We walked away from that. It was way too expensive for the sites that were being picked. Look at Russia and the Middle East — it's a 10-hour time difference from the West Coast, where our audience is. So I suspect those ratings will be down over 30 percent. I've been doing this my whole life with the Olympics. So much of the success of any big international event is about time periods.

How did your co-production deal with Netflix for El Chapo come about?

When we started to talk to them, they actually came up with the idea of Univision distributing Narcos, the first season, just before the second season launched. That led to what else we could do together. I really loved the idea of getting into a co-production arrangement with them where we get the first run of whatever is produced here in the U.S. and then they get worldwide rights. 

What happened to your deal with ABC to jointly run Fusion?

Disney was looking at it more as a strictly news channel, and I saw it as something that was a little bit edgier and dealt with social justice issues to make a difference for a multicultural audience. There was no anger involved, it was just a divergent set of views on what the future of the channel should be. We had a friendly break-up.

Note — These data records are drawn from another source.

Lemma numAdd_rounded mode x y :
  normal x -> normal y -> roundedResult mode (svalue x + svalue y) 1 (numAdd mode Large330 x y).
Proof.
  intros Hx Hy. unfold numAdd. destruct (numEq_spec y kZero) as [-> |Hy0].
  { rewrite svalue_zero, Z.add_0_r. by apply rounded_exact. }
  destruct (numEq_spec x kZero) as [-> |Hx0]; [rewrite svalue_zero, Z.add_0_l; by apply rounded_exact|].
  destruct (numEq_spec x (numNeg y)) as [-> |Hxy].
  { rewrite numNeg_svalue, Z.add_opp_diag_l by done. apply roundedZero. lia. }
  apply normal_nonzero in Hx as [Hxm Hxe], Hy as [Hym Hye]; [|done..].
  destruct (addGuard (negative_ x)) as (Hgx & Hcx & Hdx). destruct (addGuard (negative_ y)) as (Hgy & Hcy & Hdy).
  pose proof Hxm as [Hxr _]. pose proof Hym as [Hyr _].
  unfold align. destruct x as [xn xm xe], y as [yn ym ye]. cbn [negative_ mantissa_ exponent_] in *.
  change (wrapW W128 (minMantissa (rangeGuard Large330) * 1000)) with (10 ^ 21).
  destruct (Z.ltb_spec xe ye) as [Hlt|Hge]; [|destruct (Z.ltb_spec ye xe) as [Hlt|Hge']].
  - destruct (adjust_spec xn _ ym ye xm xe Hgx Hcx Hdx Hyr Hxr ltac:(lia)) as (g & hm & lm & e & -> & Hal). cbn [nbind].
    pose proof (aligned_less _ _ _ _ _ _ _ _ _ Hal ltac:(lia) ltac:(lia) Hlt) as Hless.
    eapply (add_roles mode xn g (mkNumber xn xm xe) (mkNumber yn ym ye) (mkNumber yn ym ye) (mkNumber xn xm xe) lm hm hm lm e);
      cbn [negative_ mantissa_ exponent_]; auto. lia.
  - destruct (adjust_spec yn _ xm xe ym ye Hgy Hcy Hdy Hxr Hyr ltac:(lia)) as (g & hm & lm & e & -> & Hal). cbn [nbind].
    pose proof (aligned_less _ _ _ _ _ _ _ _ _ Hal ltac:(lia) ltac:(lia) Hlt) as Hless.
    eapply (add_roles mode yn g (mkNumber xn xm xe) (mkNumber yn ym ye) (mkNumber xn xm xe) (mkNumber yn ym ye) hm lm hm lm e);
      cbn [negative_ mantissa_ exponent_]; auto. lia.
  - assert (xe = ye) as -> by lia. cbn [nbind].
    assert (forall b : bool, exists n, let g := (if b then setNegative (rangeGuard Large330) else rangeGuard Large330) in wfG n g /\ gcls g = FZero) as Hgb
      by (intros b; exists b; destruct (addGuard b) as (? & ? & _); done).
    change (cuspRoundingFix (rangeGuard Large330)) with Enabled330. cbv iota.
    set (b := (xm <? ym) && xn || (ym <? xm) && yn). destruct (Hgb b) as (n & Hg & Hc). cbv zeta in Hg, Hc.
    set (g := if b then _ else _) in *. clearbody g.
    destruct (Z.le_gt_cases ym xm) as [Hle|Hgt].
    + eapply (add_roles mode n g (mkNumber xn xm ye) (mkNumber yn ym ye) (mkNumber xn xm ye) (mkNumber yn ym ye) xm ym xm ym ye);
        cbn [negative_ mantissa_ exponent_]; auto; [lia|apply alignedEqual; [done|done|lia]|].
      intros Hne. assert (xm <> ym); [|lia]. intros ->. apply Hxy. unfold numNeg. cbn [negative_ mantissa_ exponent_].
      destruct (Z.eqb_spec ym 0); [lia|]. f_equal. by destruct xn, yn.
    + eapply (add_roles mode n g (mkNumber xn xm ye) (mkNumber yn ym ye) (mkNumber yn ym ye) (mkNumber xn xm ye) xm ym ym xm ye);
        cbn [negative_ mantissa_ exponent_]; auto; [lia|apply alignedEqual; [done|done|lia]].
Qed.

Lemma numSub_rounded mode x y :
  normal x -> normal y -> roundedResult mode (svalue x - svalue y) 1 (numSub mode Large330 x y).
Proof.
  intros Hx Hy. unfold numSub. replace (svalue x - svalue y) with (svalue x + svalue (numNeg y))
    by (rewrite numNeg_svalue by done; lia). apply numAdd_rounded; [done|by apply numNeg_normal].
Qed.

How are you integrating your digital acquisitions into Fusion?

We have a strategy around the Gawker properties that we recently acquired. We have a very engaged audience for sports on Deadspin, and Jalopnik is great for automotive. One of the things that caught my attention is the idea that you could take one of those passion points and move them over to the linear side of the business. One of the things we're going to do this year is an automotive show from Jalopnik.

Your critics say that these digital media acquisitions are all about juicing the business for an IPO.

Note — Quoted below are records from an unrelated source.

(* ===== verification/SField.v ===== *)
(** * Fields

    The identifiers of the fields of serialized objects: [SField] of
    include/xrpl/protocol/SField.h and src/libxrpl/protocol/SField.cpp, with the table of
    include/xrpl/protocol/detail/sfields.macro.  The maps from codes and from names to
    fields are searches of the table; the JSON name of a field is its name. *)
From Stdlib Require Import String.
From S2P Require Import Prelude.

(** ** Types *)

Definition STI_UNKNOWN : Z := (-2).
Definition STI_NOTPRESENT : Z := 0.
Definition STI_UINT16 : Z := 1.
Definition STI_UINT32 : Z := 2.
Definition STI_UINT64 : Z := 3.
Definition STI_UINT128 : Z := 4.
Definition STI_UINT256 : Z := 5.
Definition STI_AMOUNT : Z := 6.
Definition STI_VL : Z := 7.
Definition STI_ACCOUNT : Z := 8.
Definition STI_NUMBER : Z := 9.
Definition STI_INT32 : Z := 10.
Definition STI_INT64 : Z := 11.
Definition STI_OBJECT : Z := 14.
Definition STI_ARRAY : Z := 15.
Definition STI_UINT8 : Z := 16.
Definition STI_UINT160 : Z := 17.
Definition STI_PATHSET : Z := 18.
Definition STI_VECTOR256 : Z := 19.
Definition STI_UINT96 : Z := 20.
Definition STI_UINT192 : Z := 21.
Definition STI_UINT384 : Z := 22.
Definition STI_UINT512 : Z := 23.
Definition STI_ISSUE : Z := 24.
Definition STI_CURRENCY : Z := 26.
Definition STI_TRANSACTION : Z := 10001.
Definition STI_LEDGERENTRY : Z := 10002.
Definition STI_VALIDATION : Z := 10003.
Definition STI_METADATA : Z := 10004.

Definition fieldCode (id index : Z) : Z := Z.lor (Z.shiftl id 16) index.

Definition kSmdNever : Z := 0x00.
Definition kSmdChangeOrig : Z := 0x01.
Definition kSmdChangeNew : Z := 0x02.
Definition kSmdDeleteFinal : Z := 0x04.
Definition kSmdCreate : Z := 0x08.
Definition kSmdAlways : Z := 0x10.
Definition kSmdBaseTen : Z := 0x20.
Definition kSmdPseudoAccount : Z := 0x40.
Definition kSmdNeedsAsset : Z := 0x80.
Definition kSmdDefault : Z := Z.lor (Z.lor (Z.lor kSmdChangeOrig kSmdChangeNew) kSmdDeleteFinal) kSmdCreate.

Record SField := mkSField {
  fieldCodeMem : Z;
  fieldType : Z;
  fieldValue : Z;
  fieldName : string;
  fieldMeta : Z;
  signingField : bool
}.

(** The two constructors. *)
Definition newField (tid fv : Z) (fn : string) (meta : Z) (signing : bool) : SField :=
  mkSField (fieldCode tid fv) tid fv fn meta signing.
Definition newSpecialField (fc : Z) (fn : string) : SField := mkSField fc STI_UNKNOWN 0 fn kSmdNever true.

Definition isInvalid (f : SField) : bool := fieldCodeMem f =? -1.
Definition isUseful (f : SField) : bool := 0 <? fieldCodeMem f.
Definition isBinary (f : SField) : bool := fieldValue f <? 256.
Definition isDiscardable (f : SField) : bool := 256 <? fieldValue f.
Definition shouldMeta (f : SField) (c : Z) : bool := negb (Z.land (fieldMeta f) c =? 0).
Definition shouldInclude (f : SField) (withSigningField : bool) : bool :=
  (fieldValue f <? 256) && (withSigningField || signingField f).
Definition fieldEq (f g : SField) : bool := fieldCodeMem f =? fieldCodeMem g.
Definition fieldCompare (f1 f2 : SField) : Z :=
  if (fieldCodeMem f1 <=? 0) || (fieldCodeMem f2 <=? 0) then 0
  else if fieldCodeMem f1 <? fieldCodeMem f2 then -1
  else if fieldCodeMem f2 <? fieldCodeMem f1 then 1
  else 0.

Honest to God, that never crossed my mind. I don't sit around here thinking about, "Oh, what can I do to artificially juice the value of the company for an IPO?" I think about what's exciting for the company and for employees. Do they feel like they're coming to a place that is growing, that's diversifying, that has a mission?

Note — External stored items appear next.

Definition ttTRANSACTION_PROPOSAL_CREATE : Z := 95.
Definition format_txTransactionProposalCreate : Format := mkFormat ttTRANSACTION_PROPOSAL_CREATE "TransactionProposalCreate" [
  soe sfProposedTransaction SoeRequired; soe sfExpiration SoeRequired
].

Definition ttTRANSACTION_PROPOSAL_CANCEL : Z := 94.
Definition format_txTransactionProposalCancel : Format := mkFormat ttTRANSACTION_PROPOSAL_CANCEL "TransactionProposalCancel" [
  soe sfProposalID SoeRequired
].

Definition ttAMENDMENT : Z := 100.
Definition format_txEnableAmendment : Format := mkFormat ttAMENDMENT "EnableAmendment" [
  soe sfLedgerSequence SoeRequired; soe sfAmendment SoeRequired
].

Definition ttFEE : Z := 101.
Definition format_txSetFee : Format := mkFormat ttFEE "SetFee" [
  soe sfLedgerSequence SoeOptional; soe sfBaseFee SoeOptional; soe sfReferenceFeeUnits SoeOptional;
  soe sfReserveBase SoeOptional; soe sfReserveIncrement SoeOptional; soe sfBaseFeeDrops SoeOptional;
  soe sfReserveBaseDrops SoeOptional; soe sfReserveIncrementDrops SoeOptional; soe sfGasLimit SoeOptional;
  soe sfBytecodeSizeLimit SoeOptional; soe sfGasPrice SoeOptional
].

Definition ttUNL_MODIFY : Z := 102.
Definition format_txUNLModify : Format := mkFormat ttUNL_MODIFY "UNLModify" [
  soe sfUNLModifyDisabling SoeRequired; soe sfLedgerSequence SoeRequired;
  soe sfUNLModifyValidator SoeRequired
].

Definition txFormats : list Format := [
  format_txPayment; format_txEscrowCreate; format_txEscrowFinish; format_txAccountSet;
  format_txEscrowCancel; format_txSetRegularKey; format_txOfferCreate; format_txOfferCancel;
  format_txTicketCreate; format_txSignerListSet; format_txPaymentChannelCreate;
  format_txPaymentChannelFund; format_txPaymentChannelClaim; format_txCheckCreate; format_txCheckCash;
  format_txCheckCancel; format_txDepositPreauth; format_txTrustSet; format_txAccountDelete;
  format_txNFTokenMint; format_txNFTokenBurn; format_txNFTokenCreateOffer; format_txNFTokenCancelOffer;
  format_txNFTokenAcceptOffer; format_txClawback; format_txAMMClawback; format_txAMMCreate;
  format_txAMMDeposit; format_txAMMWithdraw; format_txAMMVote; format_txAMMBid; format_txAMMDelete;
  format_txDIDSet; format_txDIDDelete; format_txOracleSet; format_txOracleDelete; format_txLedgerStateFix;
  format_txMPTokenIssuanceCreate; format_txMPTokenIssuanceDestroy; format_txMPTokenIssuanceSet;
  format_txMPTokenAuthorize; format_txCredentialCreate; format_txCredentialAccept;
  format_txCredentialDelete; format_txNFTokenModify; format_txPermissionedDomainSet;
  format_txPermissionedDomainDelete; format_txDelegateSet; format_txVaultCreate; format_txVaultSet;
  format_txVaultDelete; format_txVaultDeposit; format_txVaultWithdraw; format_txVaultClawback;
  format_txBatch; format_txLoanBrokerSet; format_txLoanBrokerDelete; format_txLoanBrokerCoverDeposit;
  format_txLoanBrokerCoverWithdraw; format_txLoanBrokerCoverClawback; format_txLoanSet;
  format_txLoanDelete; format_txLoanManage; format_txLoanPay; format_txConfidentialMPTConvert;
  format_txConfidentialMPTMergeInbox; format_txConfidentialMPTConvertBack; format_txConfidentialMPTSend;
  format_txConfidentialMPTClawback; format_txSponsorshipTransfer; format_txSponsorshipSet;
  format_txConfidentialMPTMirrorUpdate; format_txConfidentialMPTHolderKeyUpdate;
  format_txTransactionProposalCreate; format_txTransactionProposalCancel; format_txEnableAmendment;
  format_txSetFee; format_txUNLModify
].

(** ** Inner objects *)

Definition format_innerSignerEntry : Format := mkFormat (fieldCodeMem sfSignerEntry) "SignerEntry" [
  soe sfAccount SoeRequired; soe sfSignerWeight SoeRequired; soe sfWalletLocator SoeOptional
].

Definition format_innerSigner : Format := mkFormat (fieldCodeMem sfSigner) "Signer" [
  soe sfAccount SoeRequired; soe sfSigningPubKey SoeRequired; soe sfTxnSignature SoeRequired
].

Definition format_innerMajority : Format := mkFormat (fieldCodeMem sfMajority) "Majority" [
  soe sfAmendment SoeRequired; soe sfCloseTime SoeRequired
].

Definition format_innerDisabledValidator : Format := mkFormat (fieldCodeMem sfDisabledValidator) "DisabledValidator" [
  soe sfPublicKey SoeRequired; soe sfFirstLedgerSequence SoeRequired
].

Definition format_innerNFToken : Format := mkFormat (fieldCodeMem sfNFToken) "NFToken" [
  soe sfNFTokenID SoeRequired; soe sfURI SoeOptional
].

Definition format_innerVoteEntry : Format := mkFormat (fieldCodeMem sfVoteEntry) "VoteEntry" [
  soe sfAccount SoeRequired; soe sfTradingFee SoeDefault; soe sfVoteWeight SoeRequired
].

Definition format_innerAuctionSlot : Format := mkFormat (fieldCodeMem sfAuctionSlot) "AuctionSlot" [
  soe sfAccount SoeRequired; soe sfExpiration SoeRequired; soe sfDiscountedFee SoeDefault;
  soe sfPrice SoeRequired; soe sfAuthAccounts SoeOptional
].

Definition format_innerAuthAccount : Format := mkFormat (fieldCodeMem sfAuthAccount) "AuthAccount" [
  soe sfAccount SoeRequired
].

Definition format_innerPriceData : Format := mkFormat (fieldCodeMem sfPriceData) "PriceData" [
  soe sfBaseAsset SoeRequired; soe sfQuoteAsset SoeRequired; soe sfAssetPrice SoeOptional;
  soe sfScale SoeDefault
].

Definition format_innerCredential : Format := mkFormat (fieldCodeMem sfCredential) "Credential" [
  soe sfIssuer SoeRequired; soe sfCredentialType SoeRequired
].

Definition format_innerPermission : Format := mkFormat (fieldCodeMem sfPermission) "Permission" [
  soe sfPermissionValue SoeRequired
].

Definition format_innerBatchSigner : Format := mkFormat (fieldCodeMem sfBatchSigner) "BatchSigner" [
  soe sfAccount SoeRequired; soe sfSigningPubKey SoeOptional; soe sfTxnSignature SoeOptional;
  soe sfSigners SoeOptional
].

Definition format_innerBook : Format := mkFormat (fieldCodeMem sfBook) "Book" [
  soe sfBookDirectory SoeRequired; soe sfBookNode SoeRequired
].

Definition format_innerCounterpartySignature : Format := mkFormat (fieldCodeMem sfCounterpartySignature) "CounterpartySignature" [
  soe sfSigningPubKey SoeOptional; soe sfTxnSignature SoeOptional; soe sfSigners SoeOptional
].

Definition format_innerSponsorSignature : Format := mkFormat (fieldCodeMem sfSponsorSignature) "SponsorSignature" [
  soe sfSigningPubKey SoeOptional; soe sfTxnSignature SoeOptional; soe sfSigners SoeOptional
].

Definition innerFormats : list Format := [
  format_innerSignerEntry; format_innerSigner; format_innerMajority; format_innerDisabledValidator;
  format_innerNFToken; format_innerVoteEntry; format_innerAuctionSlot; format_innerAuthAccount;
  format_innerPriceData; format_innerCredential; format_innerPermission; format_innerBatchSigner;
  format_innerBook; format_innerCounterpartySignature; format_innerSponsorSignature
].

(** ** The known formats *)

Definition knownFormats (common : list SOElement) (l : list Format) : list (Z * SOTemplate) :=
  match addFormats common [] l with Ret known => known | _ => [] end.

Definition LedgerFormats : list (Z * SOTemplate) := Eval vm_compute in knownFormats ledgerCommonFields ledgerFormats.
Definition TxFormats : list (Z * SOTemplate) := Eval vm_compute in knownFormats txCommonFields txFormats.
Definition InnerObjectFormats : list (Z * SOTemplate) := Eval vm_compute in knownFormats [] innerFormats.

Definition findSOTemplateBySField (f : SField) : option SOTemplate := findByType InnerObjectFormats (fieldCodeMem f).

What's behind the IPO delay?

In the past, the market was the holdup, nothing that's going on at Univision. We'll see what the owners want to do.

After being at AOL while it was part of Time Warner, what do you make of the current wave of dealmaking?

It's never good for content owners to have consolidation, and I'm not crazy about the idea, frankly. Vertical integration isn't great [for us] because many of these guys actually own competitors of ours, and while you expect them all to act accordingly, they're still competitors. I'm not sure that's viewed aggressively enough by the government to put safeguards in against that kind of behavior.

How is Univision approaching its coverage of President Trump?

I've said this many times, and it might be a little controversial, but I really want the news organization here to be advocates for this community. We have to be. It's a community that often doesn't have a voice. We've had town halls across the country over the last month or two letting people know what's the truth and what isn't the truth. We've had our difficulties with Trump, but I remind people that we are the media company that called President Obama the "deporter in chief." So we report and we advocate without fear or favor.

You met with Trump recently. What did you talk about?

I reminded him, now that he's president, his policies will impact the community. He always complains that his word gets filtered through other people, so I said: "You have an opportunity to go on the air in an unfiltered way. You can talk to this community through Univision and tell them about your policies." One of the great fallacies about the Hispanic community is that they care about one issue: immigration. That's not true. I reminded him of that. We had a great conversation. He agreed with me and said that he would come on the air.

Do you speak Spanish?

I don't pretend because authenticity is very important. But most people will tell you I understand more than they would like. I go into [TV] markets and watch the local news, take notes and send it to the GMs, and they're like, "Oh my God, he's here." So I do understand enough of it.